Lymph node dissection and histologic evaluation

Bilateral pelvic lymph node dissection was performed from the deep circumflex iliac vessel to the midportion of the common iliac vessel. All lymph nodes around the external, internal, and common iliac vessels and in the obturator fossa were removed. All lymph nodes around the aorta and inferior vena cava area between bilateral ureters were removed.

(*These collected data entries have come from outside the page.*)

(** The firmware's part is recorded before anything is granted. *)
Lemma wp_reserve_firmware base len g :
  table_ok (table g) -> items (spans (table g)) = [] ->
  wp (reserve_firmware base len) (fun _ g' => table_ok (table g') /\ items (spans (table g')) = []) g.
Proof.
  intros [Hl Hv] Hn. unfold reserve_firmware. destruct (end_of base len) as [e |]; [| wp_step; done].
  wp_step. apply wp_reserve_one. intros ok cap h Hok Hcap. unfold vec_wf, vec_len in *.
  destruct ok; [| wp_step; split; [split; simpl in *; [done | unfold vec_wf, vec_len in *; simpl; split_and!; lia] | done]].
  wp_step. apply wp_push_room; [by apply Hok |]. wp_step. split; [| done]. split; simpl in *.
  - destruct Hl as [Hs Hi Hr Ho Hk Hw]. split; try done. intros p _. by rewrite Hn.
  - unfold vec_wf, vec_len in *. simpl. rewrite length_app. simpl. specialize (Hok eq_refl). split_and!; lia.
Qed.

Lemma vecs_spans t l cap : table_ok t -> (length l <= cap)%nat -> lists_ok (items (firmware t)) (items (installs t)) l ->
  table_ok (set_spans (Vec l cap) t).
Proof. intros [_ (Hf & Hi & _)] Hc Hl. by split. Qed.

Lemma vecs_installs t l cap : table_ok t -> (length l <= cap)%nat -> lists_ok (items (firmware t)) l (items (spans t)) ->
  table_ok (set_installs (Vec l cap) t).
Proof. intros [_ (Hf & _ & Hs)] Hc Hl. by split. Qed.

Lemma table_span_len t : table_ok t -> (length (items (spans t)) <= capacity (spans t))%nat.
Proof. intros [_ (_ & _ & H)]. exact H. Qed.
Lemma table_install_len t : table_ok t -> (length (items (installs t)) <= capacity (installs t))%nat.
Proof. intros [_ (_ & H & _)]. exact H. Qed.

(** The spans are [l] and the rest is as it was. *)
Definition spans_now g (l : list Span) g' : Prop :=
  table_ok (table g') /\ items (spans (table g')) = l /\
  items (firmware (table g')) = items (firmware (table g)).

Lemma wp_grant base len owner g :
  table_ok (table g) -> 0 <= base -> 0 <= len -> owner <> RETIRED -> owner ∉ sp_owner <$> items (spans (table g)) ->
  wp (grant base len owner) (fun r g' =>
    items (installs (table g')) = items (installs (table g)) /\
    match r with
    | Ok _ => end_of base len = Some (base + len) /\
              spans_now g (items (spans (table g)) ++ [mkSpan base (base + len) owner None]) g'
    | Err _ => spans_now g (items (spans (table g))) g'
    end) g.
Proof.
  intros Hok Hb Hl Ho Hf. assert (spans_now g (items (spans (table g))) g) as Hsame by done. unfold grant.
  destruct (end_of base len) as [e |] eqn:He; [| wp_step; done]. destruct (end_of_some _ _ _ Hb Hl He) as [Hr ->].
  rewrite (proj2 (Z.eqb_neq _ _)) by done. wp_steps.
  destruct (reserved (table g) base (base + len)) as [part |] eqn:Er; [wp_step; done |].
  destruct (taken (table g) base (base + len)) as [refusal |] eqn:Et; [wp_step; done |].
  wp_step. apply wp_reserve_one. intros ok cap h Hroom Hcap. pose proof (table_span_len _ Hok) as Hlen.
  destruct ok; wp_step.
  - apply wp_push_room; [by apply Hroom |]. wp_step. simpl. split; [done |]. split; [done |]. split; [| done].
    apply vecs_spans; [by apply vecs_spans; [| lia | apply Hok] | rewrite length_app; simpl; specialize (Hroom eq_refl); unfold vec_len in Hroom; lia |].
    apply (lists_perm _ (items (installs (table g))) _ (mkSpan base (base + len) owner None :: items (spans (table g))));
      [done | by rewrite snoc_perm |].
    apply lists_span; [apply Hok | done | done | by right |]. intros p Hp.
    destruct (reserved_none _ _ _ Er p Hp). split_and!; try done. by apply (taken_none _ _ _ Et).
  - split; [done |]. split; [| done]. by apply vecs_spans; [| lia | apply Hok].
Qed.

Each primary tumor and lymph nodes were sliced and stained with hematoxylin and eosin and examined microscopically by a pathologist. The numbers of lymph nodes retrieved in each area and the presence or absence of metastases were recorded.

Image analysis

MRI images were interpreted by two experienced radiologists, and PET/CT images were interpreted by 1 nuclear physician. The result of a lesion observed by MRI was considered positive when a lymph node had a short-axis dimension ≥1 cm. MRI images were examined in the picture archiving and communication system (PACS). Any lymph node with 1 cm or a little less in length, giving an overall equivocal impression, was considered negative in the study. PET/CT images were interpreted as negative when no areas of abnormal F-FDG uptake were seen. Every focus of increased F-FDG uptake was recorded and classified as malignant, equivocal, or benign on the basis of the shape, size, and intensity of the uptake. When focal F-FDG uptake, with intensity higher than that of surrounding tissues, was seen in areas unrelated to physiologic or benign processes, it was defined as malignant. Lesion with equivocal impression in this study was considered negative, as nuclear physicians gave more weight on benign or inflammatory processes rather than malignancy.

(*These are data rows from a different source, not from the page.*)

Lemma chained_app l1 l2 :
  chained l1 -> chained l2 -> (forall a b, last l1 = Some a -> head l2 = Some b -> seq_step a b) -> chained (l1 ++ l2).
Proof.
  intros H1 H2 H12 i a b Ha Hb. destruct (decide (S i < length l1)%nat).
  - rewrite lookup_app_l in Ha, Hb by lia. eauto.
  - rewrite lookup_app_r in Hb by lia. destruct (decide (i < length l1)%nat).
    + rewrite lookup_app_l in Ha by lia. apply H12.
      * rewrite last_lookup. by replace (pred (length l1)) with i by lia.
      * rewrite head_lookup. by replace 0%nat with (S i - length l1)%nat by lia.
    + rewrite lookup_app_r in Ha by lia. apply (H2 (i - length l1)%nat); [done |]. by replace (S (i - length l1)) with (S i - length l1)%nat by lia.
Qed.

(** The states of a change but its last store, and that store. *)
Definition trace_odd (base len : Z) (allow : bool) (m : IoMem) : list IoMem :=
  let l := changed base len allow (bits m) in
  mkIoMem (generation m + 1) (words m) (bits m) ::
  ((fun l => mkIoMem (generation m + 1) (words m) l) <$> change_steps (Z.to_nat len) base (base + len) allow (bits m)) ++
  [mkIoMem (generation m + 1) (words_after base len allow l (words m)) l].

Lemma trace_split base len allow m : change_trace base len allow m = trace_odd base len allow m ++ [change base len allow m].
Proof. unfold change_trace, trace_odd. simpl. by rewrite <- app_assoc. Qed.

Lemma trace_odd_last base len allow m :
  last (trace_odd base len allow m) =
  Some (mkIoMem (generation m + 1) (words (change base len allow m)) (bits (change base len allow m))).
Proof. unfold trace_odd. rewrite app_comm_cons. by rewrite last_snoc. Qed.

Lemma trace_odd_generation base len allow m y : y ∈ trace_odd base len allow m -> generation y = generation m + 1.
Proof.
  unfold trace_odd. rewrite elem_of_cons, elem_of_app, list_elem_of_singleton.
  intros [-> | [(b & -> & _)%list_elem_of_fmap | ->]]; done.
Qed.

Lemma chained_one m : chained [m].
Proof. intros [| i] a b _; simpl; done. Qed.

Lemma odd_next g : Z.even g = true -> Z.even (g + 1) = false.
Proof. intros E. by rewrite Z.even_add, E. Qed.

Lemma chained_trace base len allow m : mem_ok m -> chained (m :: change_trace base len allow m).
Proof.
  intros [Hev _ _ _]. apply odd_next in Hev as Hodd. rewrite trace_split. change (m :: ?l) with ([m] ++ l).
  apply chained_app; [apply chained_one | apply chained_app |].
  - intros i a b Ha%list_elem_of_lookup_2%trace_odd_generation Hb%list_elem_of_lookup_2%trace_odd_generation.
    apply seq_inner; [by rewrite Ha | congruence].
  - apply chained_one.
  - rewrite trace_odd_last. intros a b [= <-] [= <-]. unfold change. cbn [words bits].
    replace (generation m + 2) with (generation m + 1 + 1) by lia.
    set (l := changed _ _ _ _). by apply (seq_close (mkIoMem (generation m + 1) (words_after base len allow l (words m)) l)).
  - intros a b [= <-] [= <-]. by apply seq_open.
Qed.

Definition changes_ok (cs : list Change) : Prop := Forall (fun c => ports_ok c.1.1 c.1.2) cs.

Lemma all_after_ok cs m : changes_ok cs -> mem_ok m -> mem_ok (all_after m cs).
Proof. intros Hcs. revert m. induction Hcs as [| c cs Hc Hcs IH]; intros m Hm; [done |]. apply IH. by apply change_ok. Qed.

Lemma timeline_head m cs : head (timeline m cs) = Some m.
Proof. by destruct cs. Qed.

Lemma timeline_last m cs : last (timeline m cs) = Some (all_after m cs).
Proof.
  revert m. induction cs as [| c cs IH]; intros m; [done |]. cbn [timeline]. rewrite app_comm_cons, last_app, IH. done.
Qed.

The readers were informed of patient history in that they knew all patients had undergone systemic lymph node dissection for cervical cancer; however, the readers were blinded to the presence of metastatic lymph nodes for all patients.

Statistical analysis

Calculation of sensitivity, specificity, accuracy, and positive and negative predictive values for metastasis detection was performed, in relation to results at histologic analysis after surgery. For the purposes of statistical analysis, a true-positive lesion was a lesion seen on images and found to be positive for tumor tissue at histologic analysis. A false-positive lesion was a lesion seen on images but found to be negative for tumor tissue at histologic analysis. A true-negative lesion was indicated when no lesion was seen on images and results of the histologic analysis were negative for tumor tissue. A false-negative lesion was a lesion that was missed at image analysis but was found to be positive for tumor tissue at histologic analysis. We calculated sensitivity, specificity, accuracy, and positive and negative predictive values of MRI and PET/CT on the basis of patient-based analysis for comparison.

Differences in sensitivity, specificity, and accuracy between MRI and PET/CT were estimated using the McNemar exact test. P values (from 2-sided tests) less than .05 were considered statistically significant. Data were analyzed using SPSS software for Windows (version 12.0; SPSS, Inc, Chicago, IL).